▶ [Assignment] Where the string "list" shows up in a line of the records, copy that line.

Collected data
(** [ws_metrics] up to its first [receive_text]. *)
Definition ws_metrics_open (websocket : WebSocket) (sid : Z)
    (m : MetricsConnectionManager) : MetricsConnectionManager * phase * list event :=
  let '(m, evs) := connect_client websocket sid m in
  (m, Streaming, evs).

(** The body of the loop of [ws_metrics] for one received string: the
    relay of a viewer message to the agent.  [Raise] is an exception that
    leaves the loop. *)
Definition relay_to_agent (sid : Z) (data : text) (m : MetricsConnectionManager)
    : outcome unit * list event :=
  if nonempty data then
    match json_loads data with
    | Ok msg =>
        match agent_connections m !! sid with
        | Some agent =>
            let ok := alive agent in
            (if ok then Ok () else Raise (Exn WebSocketDisconnect "send failed"),
             [Send agent (json_dumps msg) ok])
        | None => (Ok (), [])
        end
    | Raise e => (Raise e, [])
    end
  else (Ok (), []).

Definition ws_metrics_step (websocket : WebSocket) (sid : Z) (ph : phase) (r : recv)
    (m : MetricsConnectionManager) : MetricsConnectionManager * phase * list event :=
  match ph with
  | Streaming =>
      match r with
      | Message data =>
          match relay_to_agent sid data m with
          | (Ok _, evs) => (m, Streaming, evs)
          | (Raise _, evs) => (disconnect_client websocket sid m, Finished, evs)
          end
      | Disconnected => (disconnect_client websocket sid m, Finished, [])
      end
  | _ => (m, Finished, [])
  end.

End Methods.

(** *** The hub process: the registry and the live endpoint coroutines *)

Inductive role := AgentEndpoint | ViewerEndpoint.

Record connection := Connection {
  conn_role : role;
  conn_sid : Z;
  conn_phase : phase
}.

Record hub := HubState {
  metrics_manager : MetricsConnectionManager;
  connections : gmap WebSocket connection
}.

Definition initial_hub : hub := HubState empty_manager ∅.

(** What reaches the hub from the network. *)
Inductive input :=
| Open (r : role) (websocket : WebSocket) (sid : Z)
| Deliver (websocket : WebSocket) (r : recv).

Definition hub_step (alive : WebSocket → bool) (cfg : Settings) (h : hub) (i : input)
    : hub * list event :=
  match i with
  | Open AgentEndpoint ws sid =>
      let '(ph, evs) := ws_agent_open ws in
      (HubState (metrics_manager h) (<[ws := Connection AgentEndpoint sid ph]> (connections h)),
       evs)
  | Open ViewerEndpoint ws sid =>
      let '(m, ph, evs) := ws_metrics_open ws sid (metrics_manager h) in
      (HubState m (<[ws := Connection ViewerEndpoint sid ph]> (connections h)), evs)
  | Deliver ws r =>
      match connections h !! ws with
      | Some c =>
          let '(m, ph, evs) :=
            match conn_role c with
            | AgentEndpoint =>
                ws_agent_step alive cfg ws (conn_sid c) (conn_phase c) r (metrics_manager h)
            | ViewerEndpoint =>
                ws_metrics_step alive ws (conn_sid c) (conn_phase c) r (metrics_manager h)
            end in
          (HubState m (<[ws := Connection (conn_role c) (conn_sid c) ph]> (connections h)), evs)
      | None => (h, [])
      end
  end.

▶ [Answer area]
    (m : MetricsConnectionManager) : MetricsConnectionManager * phase * list event :=
    : outcome unit * list event :=
    (m : MetricsConnectionManager) : MetricsConnectionManager * phase * list event :=
    : hub * list event :=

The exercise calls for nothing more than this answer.